The program featured a conversation with Dr. Henry Theriault, who was recently elected president of the International Association of Genocide Scholars (IAGS) and is associate vice president for academic affairs at Worcester State University. Joining Dr. Theriault in conversation was NAASR Academic Director Marc Mamigonian .
In his introductions, Mamigonian said that the intention of the event was to start a discussion about the state of genocide studies today and the place of Armenian Genocide studies within the field, and urged audience members to engage in the conversation.

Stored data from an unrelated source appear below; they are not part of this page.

(** C1. For a path that contains [-advanced]: while the blocklist is active
    the decision is [EXCLUDE] whatever the flags are and no call of
    [is_api_enabled] is recorded; once the blocklist is disabled the result
    is that of the flag and method rules, the same function that decides
    every route whose path does not contain the marker. *)
Theorem advanced_route_blocklist (settings : Settings.Settings)
    (feature_flags : FeatureFlags.FeatureFlagManager)
    (route : Server.HTTPRoute) (mcp_type : Server.MCPType) (log : list Server.Call) :
  Py.contains "-advanced" (Server.path route) = true →
  (Settings.DISABLE_ADVANCED_API_BLOCKLIST settings = false →
     Server._route_map_fn settings feature_flags route mcp_type log = (Server.EXCLUDE, log))
  ∧ (Settings.DISABLE_ADVANCED_API_BLOCKLIST settings = true →
     Server._route_map_fn settings feature_flags route mcp_type log
     = Spec.flag_and_method_rules feature_flags route mcp_type log)
  ∧ (∀ plain : Server.HTTPRoute,
       Py.contains "-advanced" (Server.path plain) = false →
       Server._route_map_fn settings feature_flags plain mcp_type log
       = Spec.flag_and_method_rules feature_flags plain mcp_type log).
Proof.
  intros Hadv. split; [|split].
  - intros Hon. unfold Server._route_map_fn. rewrite Hadv, Hon. reflexivity.
  - intros Hoff. apply route_map_fn_categorize. by right.
  - intros plain Hplain. apply route_map_fn_categorize. by left.
Qed.

Lemma advanced_route_blocklist_witness :
  Server._route_map_fn Settings.default Fixtures.test_manager
    {| Server.path := "/api/test-advanced"; Server.method := "get" |} Server.RESOURCE []
  = (Server.EXCLUDE, []).
Proof.
  apply (advanced_route_blocklist Settings.default Fixtures.test_manager
           {| Server.path := "/api/test-advanced"; Server.method := "get" |}
           Server.RESOURCE []); reflexivity.
Defined.

(** C7. Past the blocklist and with the operation enabled by its flag, a
    method whose upper-casing is one of the five verbs is decided [TOOL], and
    any other method gets the caller's default classification back. *)
Theorem method_classification (settings : Settings.Settings)
    (feature_flags : FeatureFlags.FeatureFlagManager)
    (route : Server.HTTPRoute) (mcp_type : Server.MCPType) (log : list Server.Call) :
  Py.contains "-advanced" (Server.path route) = false
  ∨ Settings.DISABLE_ADVANCED_API_BLOCKLIST settings = true →
  FeatureFlags.is_api_enabled feature_flags (Server.path route)
    (Py.upper (Server.method route)) = true →
  (Py.upper (Server.method route) ∈ ["GET"; "POST"; "PUT"; "PATCH"; "DELETE"] →
     (Server._route_map_fn settings feature_flags route mcp_type log).1 = Server.TOOL)
  ∧ (Py.upper (Server.method route) ∉ ["GET"; "POST"; "PUT"; "PATCH"; "DELETE"] →
     (Server._route_map_fn settings feature_flags route mcp_type log).1 = mcp_type).
Proof.
  intros Hpast Hen. rewrite route_map_fn_categorize by done.
  unfold Spec.flag_and_method_rules. cbn [fst]. rewrite Hen.
  split; intros Hm.
  - by rewrite bool_decide_eq_true_2.
  - by rewrite bool_decide_eq_false_2.
Qed.

Lemma method_classification_witness :
  (Server._route_map_fn Settings.default Fixtures.test_manager
     {| Server.path := "/api/test"; Server.method := "patch" |} Server.RESOURCE []).1
  = Server.TOOL
  ∧ (Server._route_map_fn Settings.default Fixtures.test_manager
       {| Server.path := "/api/test"; Server.method := "head" |} Server.RESOURCE []).1
    = Server.RESOURCE.
Proof.
  split.
  - apply (method_classification Settings.default Fixtures.test_manager
             {| Server.path := "/api/test"; Server.method := "patch" |}
             Server.RESOURCE []); [by left | reflexivity | ].
    apply (bool_decide_unpack _). vm_compute. exact I.
  - apply (method_classification Settings.default Fixtures.test_manager
             {| Server.path := "/api/test"; Server.method := "head" |}
             Server.RESOURCE []); [by left | reflexivity | ].
    apply (bool_decide_unpack _). vm_compute. exact I.
Defined.

(** ** C2: flag evaluation *)

Section FlagEvaluation.

Variable flags : gmap string bool.
Variable key : string * string.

“As president of IAGS, I really want to think of ways to move the organization forward. We’re at a particularly difficult political time in the U.S. and globally,” Theriualt said in his opening, citing recent developments across the United States, Turkey, and Europe. “We’re seeing a return in some of the same issues that we thought we had made progress against in the last 50 years, 30 years, twenty years,” Theriault noted.
According to Theriault, IAGS is one of the many organizations that can have a real impact in terms of public education and advocacy in a difficult political climate domestically and internationally and opened the floor for comments and suggestions from the audience.
Theriault has served as founding co-editor of the peer-reviewed journal Genocide Studies International, and he chaired the Armenian Genocide Reparations Study Group; he was lead author of its 2015 final report. His autobiographical narrative, “Out of the Shadow of War and Genocide,” was included in Advancing Genocide Studies: Personal Accounts and Insights from Scholars in the Field (2015), edited by Samuel Totten. After 19 years on the faculty in the philosophy department at Worcester State, in 2017 he became associate vice president for academic affairs there.
A scholar who has been a leading voice among of genocide studies over the past decade and more, and now as president of IAGS, a position to which he was elected in June 2017, Theriault is among those setting the agenda for genocide studies. In his IAGS inaugural address, he stated that “genocide studies has been at the forefront of recent human rights advances…. Demagogues attack the sensibilities [that] genocide studies engenders. Our work is a crucial challenge to their propaganda. IAGS must strive against this marginalization while innovatively expanding the field, especially creating space for emerging scholars particularly vulnerable to this backlash.”